Exactly like Robin, my 3 and a half year old. Our outings often start with the stroller debate. He can plainly walk, but his energy may give out, or he may simply refuse. I can’t carry him home. As our kids age out of strollers, my friends and I deliberate regularly. Robin is as tall as a kindergartener, so I endure judgmental stares as I push him.

My mother feels the weight of judgment as she manages my grandmother’s care. It has gotten more challenging these last 3 years, as grandma’s memory has fallen away and bouts of disorientation have crept in. My mother’s daily presence has allowed her to live independently. Aside from errand running and outings, my mom drives over at a moment’s notice to fix a crisis: a misplaced hearing aid, mixed up meds or a TV remote control mess.

These crises carry the same urgency that precedes my son’s melt-downs. She rushes in and works hard to sooth. Now, when my grandma fixates on wanting to return home and spirals down, my mother distracts her. It’s right out of the toddler parenting handbook. She is as exhausted as I am at the end of the day. “I can’t reason with her,” she says.

“Tell me about it,” I answer. We are two weary caretakers.

In the dining hall, my mom converses with another visitor. She too lingers with her mother over meals. “This really is a good place,” the woman tells my mother.

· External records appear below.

(** Prepainting the visible elements finds the first that asks to be scrolled into
    view and is not, and answers with a position that shows it: when its top is above
    the viewport, that top at the top of the viewport; when its bottom is below, that
    bottom at the bottom of the padded viewport, or the start of the list if all that
    is above fits.  Without autoscroll no request is answered. *)
Theorem list_autoscroll_correct s bounds padding ls p (Hw : list_wf s) (Hr : list_ready s)
    (Hls : Forall (fun it => (layout_index it <= length (items_of s))%nat) ls) :
  (exists r, prepaint_layouts render_item layout_as_root prepaint_at s bounds padding true ls p = Ok r /\
     match first_request bounds ls p with
     | None => r = None
     | Some (it, q, b) => it ∈ ls /\ exists o, r = Some o /\ brings_into_view s bounds padding it q b o
     end) /\
  prepaint_layouts render_item layout_as_root prepaint_at s bounds padding false ls p = Ok None.
Proof.
  split; [exact (prepaint_layouts_ok s bounds padding true ls p Hw Hr Hls)|].
  by destruct (prepaint_layouts_ok s bounds padding false ls p Hw Hr Hls) as (r & -> & ->).
Qed.

(** ** The whole handler *)

Variable heights_measured : forall e w, 0 <= height (layout_as_root e w).
Variable asks_below : forall e p b, prepaint_at e p = Some b -> py p <= top b.

Local Abbreviation measured_into := (@measured_into FocusHandle Element render_item layout_as_root).
Local Abbreviation frame_ready := (@frame_ready FocusHandle Handler Element render_item layout_as_root focused).
Local Abbreviation layout_of := (@layout_of Element render_item layout_as_root).

Lemma measured_into_refl w l : measured_into w l l.
Proof. split; [done|]. intros ix i Hi. exists i. auto. Qed.

Lemma measured_into_trans w l1 l2 l3 : measured_into w l1 l2 -> measured_into w l2 l3 -> measured_into w l1 l3.
Proof.
  intros [H1 H2] [H3 H4]. split; [congruence|]. intros ix i Hi. destruct (H2 ix i Hi) as (i2 & Hi2 & Hc).
  destruct (H4 ix i2 Hi2) as (i3 & Hi3 & Hc'). exists i3. split; [done|]. destruct Hc as [->|(sz & -> & Hsz)]; [done|].
  right. destruct Hc' as [->|(sz' & -> & Hsz')]; [by exists sz|]. exists sz'. split; [done|].
  destruct Hsz' as [->|Hsz']; [by left|]. cbn in Hsz'. by simplify_eq.
Qed.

“Oh, I know,” my mom answers. “The staff here really cares about the residents. I see it every day.”

It sounds like discussions I have with colleagues and friends about my son’s daycare. “It is a fantastic program,” I tell them. I believe it, but still feel the need to convince myself each time I say it.

It isn’t guilt, per se. My mother bristles at the word. A good and faithful daughter, she has served my grandmother better than anyone and is rightfully at peace. Likewise, I know I am a good mother. But in each moment I am not with Robin, each time I imagine a stranger helping him on the toilet or settling him into a chair to eat, I cringe a little. I know the discomfort is similar for her.

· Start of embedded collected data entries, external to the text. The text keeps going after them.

(** * A shallow embedding of the p3Heap allocator

    The allocator of the repository (functions [best_block], [coalesce],
    [balloc], [bfree], [init_heap] and [disp_heap]) works on one
    memory-mapped region through a global [heap_start] pointer.  The
    embedding below keeps the code's view of the data:

    - an [int] is a [Z] kept in the 32-bit two's complement range by [wrap];
      bit operations are [Z.land], [Z.lor] and [Z.lnot];
    - an address is a [Z] (byte address), [NULL] is [0];
    - the memory is a map from byte addresses to the [int] stored there,
      together with the bounds of the mapped region; an access outside the
      region, or one that is not word aligned, is a fault ([None]);
    - the globals [heap_start], [alloc_size] and the static [allocated_once]
      are fields of the state, threaded through every function.

    Signed overflow, which C leaves undefined, wraps around in the model; the
    theorems on [balloc] are stated for requests whose rounding does not
    overflow.  The allocator does not write the payload of an allocated
    block, the caller does: such a write is a [store] by the caller.  *)

From Stdlib Require Import ZArith List Bool Lia.
Import ListNotations.
Local Open Scope Z_scope.

(** ** Machine integers *)

Module Int.

Definition min_signed : Z := - 2 ^ 31.
Definition max_signed : Z := 2 ^ 31 - 1.

(** Two's complement wrap-around of a 32-bit [int]. *)
Definition wrap (x : Z) : Z := (x + 2 ^ 31) mod 2 ^ 32 - 2 ^ 31.

Definition in_range (x : Z) : Prop := min_signed <= x <= max_signed.

Definition in_rangeb (x : Z) : bool :=
  (min_signed <=? x) && (x <=? max_signed).

Definition add (a b : Z) : Z := wrap (a + b).
Definition sub (a b : Z) : Z := wrap (a - b).

End Int.

(** ** The error monad of faulting memory accesses *)

Definition bind {A B : Type} (m : option A) (f : A -> option B) : option B :=
  match m with
  | Some a => f a
  | None => None
  end.

Notation "x <- m ;; k" := (bind m (fun x => k))
  (at level 61, m at next level, right associativity).
Notation "' p <- m ;; k" := (bind m (fun x => let 'p := x in k))
  (at level 61, p pattern, m at next level, right associativity).

(** ** State: the mapped region and the allocator's globals *)

Record state : Type := mkState {
  mem : Z -> Z;            (* the int stored at each byte address *)
  map_lo : Z;              (* first mapped byte *)
  map_hi : Z;              (* one past the last mapped byte *)
  heap_start : Z;          (* blockHeader *heap_start *)
  alloc_size : Z;          (* int alloc_size *)
  allocated_once : Z       (* static int allocated_once of init_heap *)
}.

Definition NULL : Z := 0.

(** [sizeof(blockHeader)]: the structure holds one [int]. *)
Definition headerSize : Z := 4.

(** Nothing is mapped before [init_heap] runs. *)
Definition initial_state : state :=
  mkState (fun _ => 0) 0 0 NULL 0 0.

(** An [int] can be read or written at [a] when its four bytes are mapped
    and [a] is a multiple of 4.  The memory holds one [int] per address and
    is used at multiples of 4 only: an access through a [blockHeader *] that
    is not aligned, which is undefined in C, counts as a fault here whatever
    the machine would do with it. *)
Definition valid_access (s : state) (a : Z) : bool :=
  (map_lo s <=? a) && (a + 4 <=? map_hi s) && (a mod 4 =? 0).

Definition upd (s : state) (a v : Z) : state :=
  mkState (fun x => if x =? a then v else mem s x)
          (map_lo s) (map_hi s) (heap_start s) (alloc_size s)
          (allocated_once s).

(** [p->size_status] read and written through a [blockHeader *]. *)
Definition load (s : state) (a : Z) : option Z :=
  if valid_access s a then Some (mem s a) else None.

Definition store (s : state) (a v : Z) : option state :=
  if valid_access s a then Some (upd s a v) else None.

(** The size and the two status bits packed in a header word
    ([size_status & ~3], [size_status & 1], [size_status & 2]). *)
Definition size_of (w : Z) : Z := Z.land w (Z.lnot 3).
Definition a_bit (w : Z) : Z := Z.land w 1.
Definition p_bit (w : Z) : Z := Z.land w 2.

My mother visits the nursing home twice a day. I encourage her to step back and let Grandma settle in. Good-byes are the hardest. I remember those tender mornings when I returned to work. Robin cried when I dropped him at school. I calmly kissed him and walked out the door. In the parked car outside, I fell apart.

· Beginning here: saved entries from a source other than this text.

Lemma outcome_not_found_gives_up_witness :
  exists w',
    processBulkFillTxLogs demo_env_not_found demo_candidates "sig" demo_world
      = (Ok tt, w') /\
    length (logged w') = 11%nat /\ metrics w' = Some [].
Proof.
  eexists. split.
  - apply (outcome_not_found_gives_up demo_env_not_found demo_candidates "sig"
             demo_world). intros i _. reflexivity.
  - split; reflexivity.
Defined.

(** ** Filtering a selection *)

(** X12: filtering a list of candidates raises nothing of its own (the SDK's
    fillability check is taken as a total predicate); what it keeps is a
    sublist of what it was given, in the same order, without any vAMM node or
    node already marked as filled; the registry can only lose entries (those
    that remain keep their timestamps) and the nodes are not written. *)
Theorem filterNodes_keeps_sublist env l w :
  exists kept w',
    filterNodes env l w = (Ok kept, w') /\
    kept `sublist_of` l /\
    Forall (fun c => isVammNode (nodes w (node c)) = false /\
                     haveFilled (nodes w (node c)) = false) kept /\
    throttledNodes w' ⊆ throttledNodes w /\
    nodes w' = nodes w.
Proof.
  revert w. induction l as [|c rest IH]; intros w.
  - exists [], w. split; [reflexivity|]. split; [apply sublist_nil|].
    split; [constructor|]. split; reflexivity.
  - cbn [filterNodes]. unfold bind at 1.
    rewrite filterFillableNodes_unfold. cbv zeta.
    assert (Hcase : exists keep w1,
              (if isVammNode (nodes w (node c)) then (Ok false, w)
               else if haveFilled (nodes w (node c)) then (Ok false, w)
               else match throttledNodes w !! getNodeToFillSignature w c with
                    | Some lastFillAttempt =>
                        if lastFillAttempt + FILL_ORDER_BACKOFF env
                           >? Date_now env (clockReads w)
                        then (Ok false, with_clockReads (S (clockReads w)) w)
                        else (Ok (vammCheck env w c),
                              with_throttledNodes
                                (delete (getNodeToFillSignature w c)
                                   (throttledNodes w))
                                (with_clockReads (S (clockReads w)) w))
                    | None => (Ok (vammCheck env w c), w)
                    end) = (Ok keep, w1) /\
              (keep = true ->
               isVammNode (nodes w (node c)) = false /\
               haveFilled (nodes w (node c)) = false) /\
              throttledNodes w1 ⊆ throttledNodes w /\
              nodes w1 = nodes w).
    { destruct (isVammNode _); [by exists false, w|].
      destruct (haveFilled _); [by exists false, w|].
      destruct (throttledNodes w !! _); [|by eexists _, _].
      destruct (_ >? _); eexists _, _; (split; [reflexivity|]);
        (split; [done|]); split; try reflexivity.
      apply delete_subseteq. }
    destruct Hcase as (keep & w1 & -> & Hkeep & Hsub & Hn).
    destruct (IH w1) as (kept & w' & Hrun & Hsl & Hall & Hsub' & Hn').
    unfold bind at 1. rewrite Hrun. mstep.
    exists (if keep then c :: kept else kept), w'. split; [reflexivity|].
    assert (Hall' : Forall (fun c0 => isVammNode (nodes w (node c0)) = false /\
                                      haveFilled (nodes w (node c0)) = false)
                      kept) by (by rewrite <- Hn).
    repeat split.
    + destruct keep; [by apply sublist_skip | by apply sublist_cons].
    + destruct keep; [|exact Hall']. constructor; [by apply Hkeep | exact Hall'].
    + by etrans.
    + congruence.
Qed.
(** After a write under [item], the lookups give the old values but at the
    place of [item]. *)
Lemma lookups_insert (m : gmap string Value) rs vs i item x :
  NoDup rs -> rs !! i = Some item ->
  Forall2 (fun r v => m !! r = Some v) rs vs ->
  Forall2 (fun r v => <[item := x]> m !! r = Some v) rs (<[i := x]> vs).
Proof.
  intros Hnd Hi Hall. revert i Hi Hnd.
  induction Hall as [|r v rs vs Hr Hall IH]; intros i Hi Hnd; [constructor|].
  apply NoDup_cons in Hnd as [Hnotin Hnd].
  destruct i as [|i]; cbn in Hi |- *.
  - injection Hi as ->. constructor; [apply lookup_insert_eq|].
    clear IH Hr. induction Hall as [|r' v' rs vs Hr' Hall IH]; [constructor|].
    apply not_elem_of_cons in Hnotin as [Hne Hnotin].
    apply NoDup_cons in Hnd as [_ Hnd].
    constructor; [rewrite lookup_insert_ne; done | auto].
  - constructor; [|auto].
    rewrite lookup_insert_ne; [done|].
    intros ->. apply Hnotin. eapply list_elem_of_lookup_2, Hi.
Qed.

(** A concatenation of pieces of one size. *)
Lemma concat_length_words (A : Type) (w : nat) (bs : list (list A)) :
  Forall (fun b => length b = w) bs -> length (concat bs) = (w * length bs)%nat.
Proof.
  induction 1 as [|b bs Hb _ IH]; cbn; [lia|]. rewrite length_app, IH, Hb. lia.
Qed.

Lemma concat_insert_lookup {A} (w : nat) (bs : list (list A)) b' i j :
  Forall (fun b => length b = w) bs -> length b' = w ->
  (j < w * i \/ w * (i + 1) <= j)%nat ->
  concat (<[i := b']> bs) !! j = concat bs !! j.
Proof.
  intros Hall Hb'. revert i j.
  induction Hall as [|b bs Hb Hall IH]; intros i j Hj; [reflexivity|].
  destruct i as [|i]; cbn.
  - destruct Hj as [Hj | Hj]; [lia|].
    rewrite !lookup_app_r by lia. now rewrite Hb, Hb'.
  - destruct (Nat.lt_ge_cases j w) as [Hlt | Hge].
    + now rewrite !lookup_app_l by lia.
    + rewrite !lookup_app_r by lia. apply IH. rewrite Hb. lia.
Qed.

Section Serialization.
Import srop.

Variable flat1 : nat -> Value -> Result bytes.

(** What is asked of the packer: an integer that fits the word packs into
    exactly that many bytes. *)
Hypothesis flat1_word : forall w z,
  0 <= z < 2 ^ (8 * Z.of_nat w) ->
  exists b, flat1 w (VInt z) = Ok b /\ length b = w.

But he settled into his own routines, friendships and the structured activities meant to stimulate him. Grandma has regular physical and occupational therapy. Though there is no circle time, there are regular sing-alongs in the activity hall, its walls lined with art projects that could have been executed by pre-schoolers—Easter forms embellished with crayon and marker, collages with colorful bits of tissue paper.

Robin has shared a special connection with his great Grandma Tillie since she held him as a baby. Something came alive in her. He stared into her face with a strange calm, a deep sort of recognition. In my grandmother’s delusions, she expresses panic about the baby she is supposed to be watching.

It was clear after her breaks with reality in the hospital that Grandma needed fulltime care. I remind my mother she has done the right thing, just as I convinced myself a few years ago. I quickly realized I could not be a stay-at-home mom. It would be bad for me, for Robin, for our relationship. My mother too knows that she could not be a full-time caregiver. Aside from the staircases in her house, there is the more basic truth that living together would strain their relationship. In my grandmother’s lucid moments over the years, she has strongly agreed.

My grandmother’s ability to reason comes and goes like a child’s. She is sharp and empathetic in certain moments. “Pat, you can’t be here every day. You need to have a life of your own too.” Then she panics when left alone. My mom feels she can’t leave her, just as I am feeling freer to leave my son. Robin and Grandma Tillie are passing in this moment, overlapping. Before long, Robin will be fully reasonable and my grandmother will slip into something more primitive. I don’t know what I will say to my mother then.